Re: For review: rewritten pivot_root(2) manual page

From: Eric W. Biederman
Date: Wed Oct 09 2019 - 12:01:58 EST


"Michael Kerrisk (man-pages)" <mtk.manpages@xxxxxxxxx> writes:

> Hello Eric,
>
> Thank you. I was hoping you might jump in on this thread.
>
> Please see below.
>
> On 10/9/19 10:46 AM, Eric W. Biederman wrote:
>> "Michael Kerrisk (man-pages)" <mtk.manpages@xxxxxxxxx> writes:
>>
>>> Hello Philipp,
>>>
>>> My apologies that it has taken a while to reply. (I had been hoping
>>> and waiting that a few more people might weigh in on this thread.)
>>>
>>> On 9/23/19 3:42 PM, Philipp Wendler wrote:
>>>> Hello Michael,
>>>>
>>>> Am 23.09.19 um 14:04 schrieb Michael Kerrisk (man-pages):
>>>>
>>>>> I'm considering to rewrite these pieces to exactly
>>>>> describe what the system call does (which I already
>>>>> do in the third paragraph) and remove the "may or may not"
>>>>> pieces in the second paragraph. I'd welcome comments
>>>>> on making that change.
>
> What did you think about my proposal above? To put it in context,
> this was my initial comment in the mail:
>
> [[
> One area of the page that I'm still not really happy with
> is the "vague" wording in the second paragraph and the note
> in the third paragraph about the system call possibly
> changing. These pieces survive (in somewhat modified form)
> from the original page, which was written before the
> system call was released, and it seems there was some
> question about whether the system call might still change
> its behavior with respect to the root directory and current
> working directory of other processes. However, after 19
> years, nothing has changed, and surely it will not in the
> future, since that would constitute an ABI breakage.
> I'm considering to rewrite these pieces to exactly
> describe what the system call does (which I already
> do in the third paragraph) and remove the "may or may not"
> pieces in the second paragraph. I'd welcome comments
> on making that change.
> ]]
>
> And the second and third paragraphs of the manual page currently
> read:
>
> [[
> pivot_root() may or may not change the current root and the curâ
> rent working directory of any processes or threads that use the
> old root directory and which are in the same mount namespace as
> the caller of pivot_root(). The caller of pivot_root() should
> ensure that processes with root or current working directory at
> the old root operate correctly in either case. An easy way to
> ensure this is to change their root and current working directory
> to new_root before invoking pivot_root(). Note also that
> pivot_root() may or may not affect the calling process's current
> working directory.
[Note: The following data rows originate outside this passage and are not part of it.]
Lemma rel_decoLoop fuel gasMixes :
  forall n simModel stages,
    rel (fun s => s) (decoLoop fuel n gasMixes (erase simModel) stages)
                     (decoLoop fuel n gasMixes simModel stages).
Proof.
  induction n as [|n IH]; intros simModel stages; simpl; [apply rel_outOfFuel|].
  change (depth (state (erase simModel))) with (depth (state simModel)).
  change (time (state (erase simModel))) with (time (state simModel)).
  change (gas (state (erase simModel))) with (gas (state simModel)).
  eapply rel_bind; [apply rel_call; apply rel_ceiling|].
  intros [c sim1]. cbn [fst snd].
  eapply rel_bind; [apply rel_nextDecoAction|].
  intros [[act og] sim2]. cbn [fst snd].
  destruct act as [[| |]|].
  - eapply rel_bind; [apply (rel_gets eraseCfg); reflexivity|]. intro cfg.
    change (Config.decoAscentRate (eraseCfg cfg)) with (Config.decoAscentRate cfg).
    eapply rel_bind; [apply rel_call; apply rel_public_recordTravelWithRate|].
    intros [u sim3]. cbn [fst snd]. apply IH.
  - eapply rel_bind; [apply rel_call; apply rel_public_record|].
    intros [u sim3]. cbn [fst snd]. apply IH.
  - destruct og as [ng|]; [|apply IH].
    eapply rel_bind; [apply (rel_gets eraseCfg); reflexivity|]. intro cfg.
    change (Config.decoAscentRate (eraseCfg cfg)) with (Config.decoAscentRate cfg).
    eapply rel_bind.
    { instantiate (1 := fun p => (fst p, erase (snd p))).
      destruct (DepthM.greaterThan (depth (state simModel)) (GasM.maxOperatingDepth ng 1.6)).
      - eapply rel_bind; [apply rel_call; apply rel_public_recordTravelWithRate|].
        intros [u sim3]. cbn [fst snd].
        match goal with
        | |- rel _ _ (ret ?v) => apply (rel_ret (fun p => (fst p, erase (snd p))) v)
        end.
      - apply (rel_ret (fun p => (fst p, erase (snd p))) (stages, sim2)). }
    intros [stages1 sim3]. cbn [fst snd].
    change (ds_depth (diveState (erase sim3))) with (ds_depth (diveState sim3)).
    eapply rel_bind; [apply rel_call; apply rel_public_record|].
    intros [u sim4]. cbn [fst snd]. apply IH.
  - apply (rel_ret (fun s => s)).
Qed.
It is therefore recommended to call chdir("/")
> immediately after pivot_root().
>
> The paragraph above is intentionally vague because at the time
> when pivot_root() was first implemented, it was unclear whether
> its affect on other process's root and current working directoâ
> riesâand the caller's current working directoryâmight change in
> the future. However, the behavior has remained consistent since
> this system call was first implemented: pivot_root() changes the
> root directory and the current working directory of each process
> or thread in the same mount namespace to new_root if they point to
> the old root directory. (See also NOTES.) On the other hand,
> pivot_root() does not change the caller's current working direcâ
> tory (unless it is on the old root directory), and thus it should
> be followed by a chdir("/") call.
> ]]

Apologies I saw that concern I didn't realize it was a questio

I think it is very reasonable to remove warning the behavior might
change. We have pivot_root(8) in common use that to use it requires
the semantic of changing processes other than the current process.
Which means any attempt to noticably change the behavior of
pivot_root(2) will break userspace.

Now the documented semantics in behavior above are not quite what
pivot_root(2) does. It walks all processes on the system and if the
working directory or the root directory refer to the root mount that is
being replaced, then pivot_root(2) will update them.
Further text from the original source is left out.